─── Supplied information

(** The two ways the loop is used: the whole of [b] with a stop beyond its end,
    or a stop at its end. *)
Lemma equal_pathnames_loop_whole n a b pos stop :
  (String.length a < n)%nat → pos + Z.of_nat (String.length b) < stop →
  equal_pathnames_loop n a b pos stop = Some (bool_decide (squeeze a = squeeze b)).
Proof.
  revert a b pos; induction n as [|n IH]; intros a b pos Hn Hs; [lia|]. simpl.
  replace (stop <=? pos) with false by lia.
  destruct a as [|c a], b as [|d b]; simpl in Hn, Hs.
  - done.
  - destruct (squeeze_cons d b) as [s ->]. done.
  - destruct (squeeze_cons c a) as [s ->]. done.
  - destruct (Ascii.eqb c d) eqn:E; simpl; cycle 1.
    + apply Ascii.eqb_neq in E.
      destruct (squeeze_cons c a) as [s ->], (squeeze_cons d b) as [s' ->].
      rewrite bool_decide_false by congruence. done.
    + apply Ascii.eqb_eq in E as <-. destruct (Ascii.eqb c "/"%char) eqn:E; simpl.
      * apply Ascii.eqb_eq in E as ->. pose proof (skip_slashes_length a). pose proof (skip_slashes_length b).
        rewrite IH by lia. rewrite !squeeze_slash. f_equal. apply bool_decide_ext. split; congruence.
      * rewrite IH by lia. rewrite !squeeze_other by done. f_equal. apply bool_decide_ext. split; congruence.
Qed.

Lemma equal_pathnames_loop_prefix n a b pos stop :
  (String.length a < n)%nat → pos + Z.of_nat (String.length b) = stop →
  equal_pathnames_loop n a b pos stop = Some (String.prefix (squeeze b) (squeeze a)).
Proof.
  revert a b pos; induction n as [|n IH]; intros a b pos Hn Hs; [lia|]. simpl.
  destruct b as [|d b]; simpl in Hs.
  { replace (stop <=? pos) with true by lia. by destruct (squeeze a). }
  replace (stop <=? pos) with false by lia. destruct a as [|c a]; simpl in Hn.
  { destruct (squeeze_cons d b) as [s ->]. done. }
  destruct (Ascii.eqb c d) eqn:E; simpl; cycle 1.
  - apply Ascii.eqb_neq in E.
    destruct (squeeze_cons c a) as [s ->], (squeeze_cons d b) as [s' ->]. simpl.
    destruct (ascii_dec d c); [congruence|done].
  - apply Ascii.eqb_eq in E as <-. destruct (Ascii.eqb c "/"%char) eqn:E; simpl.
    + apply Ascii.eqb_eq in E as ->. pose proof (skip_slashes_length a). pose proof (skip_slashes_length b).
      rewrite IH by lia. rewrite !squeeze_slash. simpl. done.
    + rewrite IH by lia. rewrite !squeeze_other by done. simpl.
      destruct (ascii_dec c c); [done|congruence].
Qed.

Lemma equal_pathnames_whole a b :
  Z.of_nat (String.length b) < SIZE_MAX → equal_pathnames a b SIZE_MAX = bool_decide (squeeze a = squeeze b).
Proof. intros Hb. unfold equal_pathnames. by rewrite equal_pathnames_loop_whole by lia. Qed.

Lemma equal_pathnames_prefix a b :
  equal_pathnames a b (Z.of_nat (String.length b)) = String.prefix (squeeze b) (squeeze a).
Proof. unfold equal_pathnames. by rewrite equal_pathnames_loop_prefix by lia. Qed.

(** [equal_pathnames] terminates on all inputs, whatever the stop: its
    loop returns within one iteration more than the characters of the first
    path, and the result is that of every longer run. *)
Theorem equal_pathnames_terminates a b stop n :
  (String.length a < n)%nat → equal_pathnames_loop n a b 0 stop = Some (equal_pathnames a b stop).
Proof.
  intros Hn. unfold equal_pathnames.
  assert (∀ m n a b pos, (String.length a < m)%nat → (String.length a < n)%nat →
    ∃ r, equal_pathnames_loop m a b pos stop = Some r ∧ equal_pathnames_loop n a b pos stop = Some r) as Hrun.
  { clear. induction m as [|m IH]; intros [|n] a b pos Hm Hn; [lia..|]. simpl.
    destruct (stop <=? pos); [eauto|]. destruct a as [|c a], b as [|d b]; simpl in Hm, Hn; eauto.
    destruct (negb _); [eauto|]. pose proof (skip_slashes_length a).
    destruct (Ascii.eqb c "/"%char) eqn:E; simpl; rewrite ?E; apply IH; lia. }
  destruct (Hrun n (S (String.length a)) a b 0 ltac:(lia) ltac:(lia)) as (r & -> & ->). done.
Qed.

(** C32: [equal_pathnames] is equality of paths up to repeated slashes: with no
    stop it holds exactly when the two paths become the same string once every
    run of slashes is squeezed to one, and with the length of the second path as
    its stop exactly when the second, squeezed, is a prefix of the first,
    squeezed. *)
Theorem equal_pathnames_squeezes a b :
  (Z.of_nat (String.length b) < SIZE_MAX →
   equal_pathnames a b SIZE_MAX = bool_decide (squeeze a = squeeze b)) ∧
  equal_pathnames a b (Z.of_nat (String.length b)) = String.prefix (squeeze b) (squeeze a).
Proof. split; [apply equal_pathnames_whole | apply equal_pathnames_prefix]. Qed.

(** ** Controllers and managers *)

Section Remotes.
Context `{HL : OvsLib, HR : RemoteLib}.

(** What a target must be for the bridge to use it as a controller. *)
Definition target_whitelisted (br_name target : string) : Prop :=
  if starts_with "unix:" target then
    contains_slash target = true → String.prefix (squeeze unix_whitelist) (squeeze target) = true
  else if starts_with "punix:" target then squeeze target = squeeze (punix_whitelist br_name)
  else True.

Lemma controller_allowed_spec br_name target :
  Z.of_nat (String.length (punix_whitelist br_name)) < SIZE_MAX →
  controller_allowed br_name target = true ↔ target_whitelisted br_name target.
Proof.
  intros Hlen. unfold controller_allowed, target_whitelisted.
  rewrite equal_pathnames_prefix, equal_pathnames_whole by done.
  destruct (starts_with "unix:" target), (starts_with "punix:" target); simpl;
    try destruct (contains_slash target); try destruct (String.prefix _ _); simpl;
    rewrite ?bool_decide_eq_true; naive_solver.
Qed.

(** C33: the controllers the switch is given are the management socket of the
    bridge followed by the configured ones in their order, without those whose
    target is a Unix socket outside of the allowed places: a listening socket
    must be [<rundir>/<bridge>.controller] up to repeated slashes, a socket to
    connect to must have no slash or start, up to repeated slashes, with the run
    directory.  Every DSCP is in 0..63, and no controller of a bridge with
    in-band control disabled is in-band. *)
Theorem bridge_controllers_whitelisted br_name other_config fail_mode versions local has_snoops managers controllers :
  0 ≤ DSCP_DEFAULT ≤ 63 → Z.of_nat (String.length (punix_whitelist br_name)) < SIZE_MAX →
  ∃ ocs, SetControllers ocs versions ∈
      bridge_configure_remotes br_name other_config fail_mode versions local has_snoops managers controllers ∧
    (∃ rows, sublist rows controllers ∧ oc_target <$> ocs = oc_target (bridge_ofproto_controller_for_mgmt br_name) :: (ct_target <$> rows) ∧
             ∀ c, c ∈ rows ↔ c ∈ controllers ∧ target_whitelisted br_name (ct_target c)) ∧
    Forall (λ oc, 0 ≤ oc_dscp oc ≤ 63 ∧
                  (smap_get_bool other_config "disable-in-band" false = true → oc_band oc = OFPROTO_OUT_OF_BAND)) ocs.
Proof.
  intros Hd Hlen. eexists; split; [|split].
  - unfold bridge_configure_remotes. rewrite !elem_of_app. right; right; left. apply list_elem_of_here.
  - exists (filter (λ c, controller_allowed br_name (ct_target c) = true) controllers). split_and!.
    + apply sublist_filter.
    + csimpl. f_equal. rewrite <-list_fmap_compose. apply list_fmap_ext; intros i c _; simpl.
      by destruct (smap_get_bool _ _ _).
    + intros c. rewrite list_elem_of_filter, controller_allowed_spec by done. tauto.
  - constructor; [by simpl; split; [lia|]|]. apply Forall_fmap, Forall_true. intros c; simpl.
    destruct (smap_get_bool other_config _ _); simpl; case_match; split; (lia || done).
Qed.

──────

Output exactly the leading lines of the data, up to and including the line marked by "b) = stop →".

■ **Written reply**:
(** The two ways the loop is used: the whole of [b] with a stop beyond its end,
    or a stop at its end. *)
Lemma equal_pathnames_loop_whole n a b pos stop :
  (String.length a < n)%nat → pos + Z.of_nat (String.length b) < stop →
  equal_pathnames_loop n a b pos stop = Some (bool_decide (squeeze a = squeeze b)).
Proof.
  revert a b pos; induction n as [|n IH]; intros a b pos Hn Hs; [lia|]. simpl.
  replace (stop <=? pos) with false by lia.
  destruct a as [|c a], b as [|d b]; simpl in Hn, Hs.
  - done.
  - destruct (squeeze_cons d b) as [s ->]. done.
  - destruct (squeeze_cons c a) as [s ->]. done.
  - destruct (Ascii.eqb c d) eqn:E; simpl; cycle 1.
    + apply Ascii.eqb_neq in E.
      destruct (squeeze_cons c a) as [s ->], (squeeze_cons d b) as [s' ->].
      rewrite bool_decide_false by congruence. done.
    + apply Ascii.eqb_eq in E as <-. destruct (Ascii.eqb c "/"%char) eqn:E; simpl.
      * apply Ascii.eqb_eq in E as ->. pose proof (skip_slashes_length a). pose proof (skip_slashes_length b).
        rewrite IH by lia. rewrite !squeeze_slash. f_equal. apply bool_decide_ext. split; congruence.
      * rewrite IH by lia. rewrite !squeeze_other by done. f_equal. apply bool_decide_ext. split; congruence.
Qed.

Lemma equal_pathnames_loop_prefix n a b pos stop :
  (String.length a < n)%nat → pos + Z.of_nat (String.length b) = stop →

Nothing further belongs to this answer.